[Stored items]
(** ** ext4_ind_truncate *)

(** The top of a shared branch, if there is one: [n] is the length of the path *)
Definition free_shared_top (n : nat) (chain : list Indirect) (nr : Z) : IM unit :=
  match list.last chain with
  | None => bug
  | Some partial =>
      if nz nr then
        match ind_bh partial with
        | None => ext4_free_branches (n - length chain) (Local nr) 0 1;; store InInode (ind_p partial) 0
        | Some b => ext4_free_branches (n - length chain) (InBlock b) (ind_p partial) (ind_p partial + 1)
        end
      else mret tt
  end.

(** The ends of the indirect blocks on a shared branch, from its last triple up; the
    chain is given last triple first, and [depth] belongs to that *)
Fixpoint clear_ends (depth : nat) (rchain : list Indirect) : IM unit :=
  match rchain with
  | partial :: ((_ :: _) as rchain) =>
      match ind_bh partial with
      | Some b => ext4_free_branches depth (InBlock b) (ind_p partial + 1) EXT4_ADDR_PER_BLOCK;; clear_ends (S depth) rchain
      | None => bug
      end
  | _ => mret tt
  end.

(** The switch at the label do_indirects *)
Definition do_indirects (offset0 : Z) : IM unit :=
  (if offset0 <? EXT4_IND_BLOCK then free_tree EXT4_IND_BLOCK 1 else mret tt);;
  (if offset0 <? EXT4_DIND_BLOCK then free_tree EXT4_DIND_BLOCK 2 else mret tt);;
  (if offset0 <? EXT4_TIND_BLOCK then free_tree EXT4_TIND_BLOCK 3 else mret tt).

Definition max_block : Z := u32 (Z.shiftr (s_bitmap_maxbytes + s_blocksize sbi - 1) (s_blocksize_bits sbi)).
(* ===== verification/IndirectSpec.v ===== *)
(** * The numbering of blocks and the trees of indirect blocks

    ext4_block_to_path against the numbering of the blocks: 12 direct ones, then those
    of the single, double and triple indirect trees. What the pointers of an inode map,
    which blocks belong to it, and when the trees are whole. *)

From S2P Require Import Prelude RbTree Bytes GroupDesc Balloc FreeSpace SystemZone EsEncoding Indirect ExtCheck.
From stdpp Require Import options.

Local Open Scope Z_scope.

Section path.
Context (sbi : ext4_sb_info) (bits_ok : 10 ≤ s_blocksize_bits sbi ≤ 16).

Abbreviation ptrs := (EXT4_ADDR_PER_BLOCK sbi).
Abbreviation pbits := (EXT4_ADDR_PER_BLOCK_BITS sbi).

Lemma ptrs_pow : ptrs = 2 ^ (s_blocksize_bits sbi - 2) ∧ pbits = s_blocksize_bits sbi - 2.
Proof using bits_ok.
  assert (E : ptrs = 2 ^ (s_blocksize_bits sbi - 2)).
  { unfold EXT4_ADDR_PER_BLOCK, s_blocksize. rewrite ?Z.shiftl_1_l. change 4 with (2 ^ 2). rewrite <- Z.pow_sub_r by lia. done. }
  split; [done|]. unfold EXT4_ADDR_PER_BLOCK_BITS. rewrite E. apply Z.log2_pow2. lia.
Qed.

Lemma ptrs_range : 256 ≤ ptrs ≤ 16384.
Proof using bits_ok.
  destruct ptrs_pow as [-> _]. split; [change 256 with (2 ^ 8)|change 16384 with (2 ^ 14)]; apply Z.pow_le_mono_r; lia.
Qed.

(** The blocks that have a path *)
Definition path_capacity : Z := 12 + ptrs + ptrs * ptrs + ptrs * ptrs * ptrs.

(** The block that a list of offsets leads to *)
Definition path_block (offsets : list Z) : Z :=
  match offsets with
  | [a] => a
  | [_; b] => 12 + b
  | [_; b; c] => 12 + ptrs + b * ptrs + c
  | [_; b; c; d] => 12 + ptrs + ptrs * ptrs + (b * ptrs + c) * ptrs + d
  | _ => 0
  end.

(** The pointer in the inode that a path of this length starts from *)
Definition path_slot (n : nat) (a : Z) : Prop :=
  match n with
  | 1%nat => 0 ≤ a < 12
  | 2%nat => a = EXT4_IND_BLOCK
  | 3%nat => a = EXT4_DIND_BLOCK
  | 4%nat => a = EXT4_TIND_BLOCK
  | _ => False
  end.

Definition path_ok (offsets : list Z) : Prop :=
  ∃ a more, offsets = a :: more ∧ path_slot (length offsets) a ∧ Forall (λ o, 0 ≤ o < ptrs) more.

(** How many more blocks the last array of a path has *)
Definition path_boundary (offsets : list Z) : Z :=
  (if bool_decide (length offsets = 1%nat) then 12 else ptrs) - 1 - default 0 (last offsets).

Lemma land_ptrs i : 0 ≤ i → Z.land i (ptrs - 1) = i mod ptrs.
Proof using bits_ok.
  intros Hi. destruct ptrs_pow as [-> _]. rewrite <- (Z.land_ones i) by lia. f_equal. rewrite Z.ones_equiv. lia.
Qed.

Lemma shiftr_ptrs i : Z.shiftr i pbits = i / ptrs.
Proof using bits_ok. destruct ptrs_pow as [-> ->]. apply Z.shiftr_div_pow2. lia. Qed.

Lemma pow_ptrs2 : 2 ^ (pbits * 2) = ptrs * ptrs.
Proof using bits_ok. destruct ptrs_pow as [-> ->]. rewrite <- Z.pow_add_r by lia. f_equal. lia. Qed.

Lemma shiftr_ptrs2 i : Z.shiftr i (pbits * 2) = i / (ptrs * ptrs).
Proof using bits_ok. rewrite Z.shiftr_div_pow2 by (destruct ptrs_pow as [_ ->]; lia). by rewrite pow_ptrs2. Qed.

Lemma block_to_path_spec i :
  0 ≤ i < 2 ^ 32 →
  (i < path_capacity → path_ok (fst (ext4_block_to_path sbi i)) ∧ path_block (fst (ext4_block_to_path sbi i)) = i ∧
    snd (ext4_block_to_path sbi i) = path_boundary (fst (ext4_block_to_path sbi i)) ∧ 0 ≤ snd (ext4_block_to_path sbi i)) ∧
  (path_capacity ≤ i → fst (ext4_block_to_path sbi i) = []).
Proof using bits_ok.
  intros Hi. pose proof ptrs_range as Hp. unfold path_capacity, ext4_block_to_path, EXT4_NDIR_BLOCKS.
  rewrite Z.shiftl_1_l, pow_ptrs2, ?shiftr_ptrs, ?shiftr_ptrs2.
  pose proof land_ptrs as Hland. set (P := ptrs) in *.
  assert (Hm : ∀ x, 0 ≤ x → 0 ≤ x mod P < P ∧ x = P * (x / P) + x mod P).
  { intros x _. split; [apply Z.mod_pos_bound; lia|apply Z.div_mod; lia]. }
  destruct (Z.ltb_spec i 12) as [H1|H1]; cbn [fst snd].
  { split; [intros _|nia]. split; [exists i, []; split; [done|]; split; [cbn; lia|constructor]|]. split; [done|].
    unfold path_boundary. cbn. rewrite ?bool_decide_true by done. rewrite ?bool_decide_false by done. fold P. rewrite (Hland i) by lia. rewrite Z.mod_small by lia. lia. }
  rewrite (u32_small (i - 12)) by lia.
  destruct (Z.ltb_spec (i - 12) P) as [H2|H2]; cbn [fst snd].
  { split; [intros _|nia]. split; [exists EXT4_IND_BLOCK, [i - 12]; split; [done|]; split; [done|repeat constructor; fold P; lia]|].
    split; [cbn; lia|]. unfold path_boundary. cbn. rewrite ?bool_decide_true by done. rewrite ?bool_decide_false by done. fold P. rewrite (Hland (i - 12)) by lia. rewrite Z.mod_small by lia. lia. }
  rewrite (u32_small (i - 12 - P)) by lia. set (j := i - 12 - P) in *.
  destruct (Z.ltb_spec j (P * P)) as [H3|H3]; cbn [fst snd].
  { destruct (Hm j ltac:(lia)) as [Hr He]. assert (Hq : 0 ≤ j / P < P) by (split; [apply Z.div_pos; lia|apply Z.div_lt_upper_bound; lia]).
    rewrite (Hland j) by lia.
    split; [intros _|nia]. split; [exists EXT4_DIND_BLOCK, [j / P; j mod P]; split; [done|]; split; [done|repeat constructor; fold P; lia]|].
    split; [cbn; fold P; lia|]. unfold path_boundary. cbn. rewrite ?bool_decide_true by done. rewrite ?bool_decide_false by done. fold P. lia. }
  rewrite (u32_small (j - P * P)) by lia. set (k := j - P * P) in *.
  destruct (Hm k ltac:(lia)) as [Hr He].
  assert (Hk : k / P / P = k / (P * P)) by (apply Z.div_div; lia).
  assert (Hq0 : 0 ≤ k / P) by (apply Z.div_pos; lia). destruct (Hm (k / P) Hq0) as [Hr2 He2]. rewrite Hk in He2.
  assert (Hq1 : 0 ≤ k / (P * P)) by (apply Z.div_pos; lia).
  destruct (Z.ltb_spec (k / (P * P)) P) as [H4|H4]; cbn [fst snd].
  - rewrite (Hland (k / P)), (Hland k) by lia. split; [intros _|].
    2: { intros Hge. exfalso. assert (P ≤ k / (P * P)); [|lia]. apply Z.div_le_lower_bound; lia. }
    split; [exists EXT4_TIND_BLOCK, [k / (P * P); (k / P) mod P; k mod P]; split; [done|]; split; [done|repeat constructor; fold P; lia]|].
    split; [cbn; fold P; nia|]. unfold path_boundary. cbn. rewrite ?bool_decide_true by done. rewrite ?bool_decide_false by done. fold P. lia.
  - split; [|done]. intros Hlt. exfalso. assert (k / (P * P) < P); [|lia]. apply Z.div_lt_upper_bound; lia.
Qed.
End path.

(** ** Trees of indirect blocks *)

(** ** Subtrees *)

(** The data block at the offsets [offs] below the pointer [nr]; 0: none *)
Fixpoint look (m : gmap Z (list Z)) (nr : Z) (offs : list Z) : Z :=
  if nr =? 0 then 0
  else
    match offs with
    | [] => nr
    | o :: offs =>
        match m !! nr with
        | Some ws => look m (nth (Z.to_nat o) ws 0) offs
        | None => 0
        end
    end.

(** The blocks of the subtree of height [h] below the pointer [nr] *)
Fixpoint iblocks (m : gmap Z (list Z)) (h : nat) (nr : Z) : list Z :=
  if nr =? 0 then []
  else nr :: match h with
             | O => []
             | S h => mjoin (iblocks m h <$> default [] (m !! nr))
             end.

Definition ablocks (m : gmap Z (list Z)) (h : nat) (ws : list Z) : list Z := mjoin (iblocks m h <$> ws).

Lemma look_0 m offs : look m 0 offs = 0.
Proof. by destruct offs. Qed.

Lemma iblocks_0 m h : iblocks m h 0 = [].
Proof. by destruct h. Qed.

Lemma iblocks_S m h nr ws : nr ≠ 0 → m !! nr = Some ws → iblocks m (S h) nr = nr :: ablocks m h ws.
Proof. intros Hn E. cbn [iblocks]. rewrite (proj2 (Z.eqb_neq _ _) Hn), E. done. Qed.

Lemma iblocks_head m h nr : nr ≠ 0 → nr ∈ iblocks m h nr.
Proof. intros Hn. destruct h; cbn [iblocks]; rewrite (proj2 (Z.eqb_neq _ _) Hn); left. Qed.

Lemma ablocks_app m h ws1 ws2 : ablocks m h (ws1 ++ ws2) = ablocks m h ws1 ++ ablocks m h ws2.
Proof. unfold ablocks. by rewrite fmap_app, join_app. Qed.

Lemma ablocks_cons m h nr ws : ablocks m h (nr :: ws) = iblocks m h nr ++ ablocks m h ws.
Proof. done. Qed.

Lemma ablocks_zeroes m h n : ablocks m h (replicate n 0) = [].
Proof. induction n as [|n IH]; [done|]. cbn [replicate]. by rewrite ablocks_cons, iblocks_0, IH. Qed.

Lemma ablocks_all_zero m h ws : Forall (λ x, x = 0) ws → ablocks m h ws = [].
Proof. induction 1 as [|x ws -> _ IH]; [done|]. by rewrite ablocks_cons, iblocks_0, IH. Qed.

Lemma elem_of_ablocks m h ws b : b ∈ ablocks m h ws ↔ ∃ nr, nr ∈ ws ∧ b ∈ iblocks m h nr.
Proof.
  unfold ablocks. rewrite list_elem_of_join. split.
  - intros (l & Hb & (nr & -> & Hn)%list_elem_of_fmap). by exists nr.
  - intros (nr & Hn & Hb). exists (iblocks m h nr). split; [done|]. by apply list_elem_of_fmap_2.
Qed.

Section spec.
Context (sbi : ext4_sb_info) (t : rbtree ext4_system_zone).

Abbreviation ptrs := (EXT4_ADDR_PER_BLOCK sbi).

(** A pointer that leads to a block for data *)
Definition nvalid (nr : Z) : Prop := 0 < nr < 2 ^ 32 ∧ data_range (s_es sbi) t nr 1.

(** The subtree is whole: valid pointers, and the indirect blocks are there. *)
Fixpoint iok (m : gmap Z (list Z)) (h : nat) (nr : Z) : Prop :=
  nr = 0 ∨ nvalid nr ∧ match h with
                       | O => True
                       | S h => ∃ ws, m !! nr = Some ws ∧ Z.of_nat (length ws) = ptrs ∧ Forall (iok m h) ws
                       end.

Lemma iok_0 m h : iok m h 0.
Proof. destruct h; by left. Qed.

Lemma iok_valid m h nr : iok m h nr → nr ≠ 0 → nvalid nr.
Proof. destruct h; cbn [iok]; intros [?|[? _]]; done. Qed.

Lemma iok_S m h nr : iok m (S h) nr → nr ≠ 0 → ∃ ws, m !! nr = Some ws ∧ Z.of_nat (length ws) = ptrs ∧ Forall (iok m h) ws.
Proof. intros [?|[_ H]]; done. Qed.

Lemma iok_zeroes m h n : Forall (iok m h) (replicate n 0).
Proof. apply Forall_replicate, iok_0. Qed.

(** ** Frame *)

(** Two maps agree on the blocks of [l]. *)
Definition agree (m m' : gmap Z (list Z)) (l : list Z) : Prop := ∀ b, b ∈ l → m' !! b = m !! b.

Lemma agree_sub m m' l l' : agree m m' l → (∀ b, b ∈ l' → b ∈ l) → agree m m' l'.
Proof. intros H Hs b Hb. by apply H, Hs. Qed.

Lemma agree_app m m' l l' : agree m m' (l ++ l') ↔ agree m m' l ∧ agree m m' l'.
Proof.
  unfold agree. setoid_rewrite elem_of_app. split; [intros H; split; auto|]. intros [H1 H2] b [?|?]; auto.
Qed.

Lemma iblocks_frame m m' h : ∀ nr, agree m m' (iblocks m h nr) → iblocks m' h nr = iblocks m h nr.
Proof.
  induction h as [|h IH]; intros nr Ha; [done|]. cbn [iblocks] in *. destruct (Z.eqb_spec nr 0) as [Hz|Hn]; [done|].
  rewrite (Ha nr ltac:(left)). f_equal. destruct (m !! nr) as [ws|]; [|done]. cbn [default] in *.
  assert (Hw : ∀ x, x ∈ ws → iblocks m' h x = iblocks m h x).
  { intros x Hx. apply IH. intros b Hb. apply Ha. right. apply elem_of_ablocks. by exists x. }
  clear Ha. induction ws as [|x ws IHw]; [done|]. cbn. rewrite Hw by left. f_equal. apply IHw. intros y Hy. apply Hw. by right.
Qed.

Lemma ablocks_frame m m' h ws : agree m m' (ablocks m h ws) → ablocks m' h ws = ablocks m h ws.
Proof.
  induction ws as [|nr ws IH]; intros Ha; [done|]. rewrite !ablocks_cons in *. apply agree_app in Ha as [H1 H2].
  by rewrite (iblocks_frame m m' h nr H1), (IH H2).
Qed.

Lemma iok_frame m m' h : ∀ nr, agree m m' (iblocks m h nr) → iok m h nr → iok m' h nr.
Proof.
  induction h as [|h IH]; intros nr Ha; [done|]. cbn [iok]. intros [?|[Hv (ws & E & Hl & Hw)]]; [by left|right]. split; [done|].
  destruct Hv as [Hr Hv]. assert (nr ≠ 0) by lia. rewrite (iblocks_S _ _ _ _ H E) in Ha. exists ws.
  rewrite (Ha nr ltac:(left)). split; [done|]. split; [done|]. rewrite !Forall_forall in *. intros x Hx. apply IH; [|by apply Hw].
  eapply agree_sub; [exact Ha|]. intros b Hb. right. apply elem_of_ablocks. by exists x.
Qed.

Lemma aok_frame m m' h ws : agree m m' (ablocks m h ws) → Forall (iok m h) ws → Forall (iok m' h) ws.
Proof.
  rewrite !Forall_forall. intros Ha Hw x Hx. eapply iok_frame; [|by apply Hw]. eapply agree_sub; [exact Ha|].
  intros b Hb. apply elem_of_ablocks. by exists x.
Qed.

Lemma look_frame m m' h : ∀ nr offs, agree m m' (iblocks m h nr) → length offs = h → look m' nr offs = look m nr offs.
Proof.
  induction h as [|h IH]; intros nr offs Ha Hl; destruct offs as [|o offs]; try done. cbn [look]. injection Hl as Hl.
  destruct (Z.eqb_spec nr 0) as [->|Hn]; [done|]. rewrite (Ha nr) by (by apply iblocks_head).
  destruct (m !! nr) as [ws|] eqn:E; [|done]. rewrite (iblocks_S _ _ _ _ Hn E) in Ha.
  destruct (decide (Z.to_nat o < length ws)%nat) as [Hlt|Hge].
  - apply IH; [|done]. eapply agree_sub; [exact Ha|]. intros b Hb. right. apply elem_of_ablocks.
    exists (nth (Z.to_nat o) ws 0). split; [|done]. apply list_elem_of_lookup. exists (Z.to_nat o).
    destruct (nth_lookup_or_length ws (Z.to_nat o) 0); [done|lia].
  - rewrite nth_overflow by lia. by rewrite !look_0.
Qed.
End spec.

#### Your instructions:
Using the data above, repeat exactly the lines that begin at the line with "split; [intros _|nia]. split; [exists EXT4_DIND_BLOCK, [j" and end at the line with "split; [cbn; fold P; lia|].", both ends included.

#### Solution for this problem:
    split; [intros _|nia]. split; [exists EXT4_DIND_BLOCK, [j / P; j mod P]; split; [done|]; split; [done|repeat constructor; fold P; lia]|].
    split; [cbn; fold P; lia|]. unfold path_boundary. cbn. rewrite ?bool_decide_true by done. rewrite ?bool_decide_false by done. fold P. lia. }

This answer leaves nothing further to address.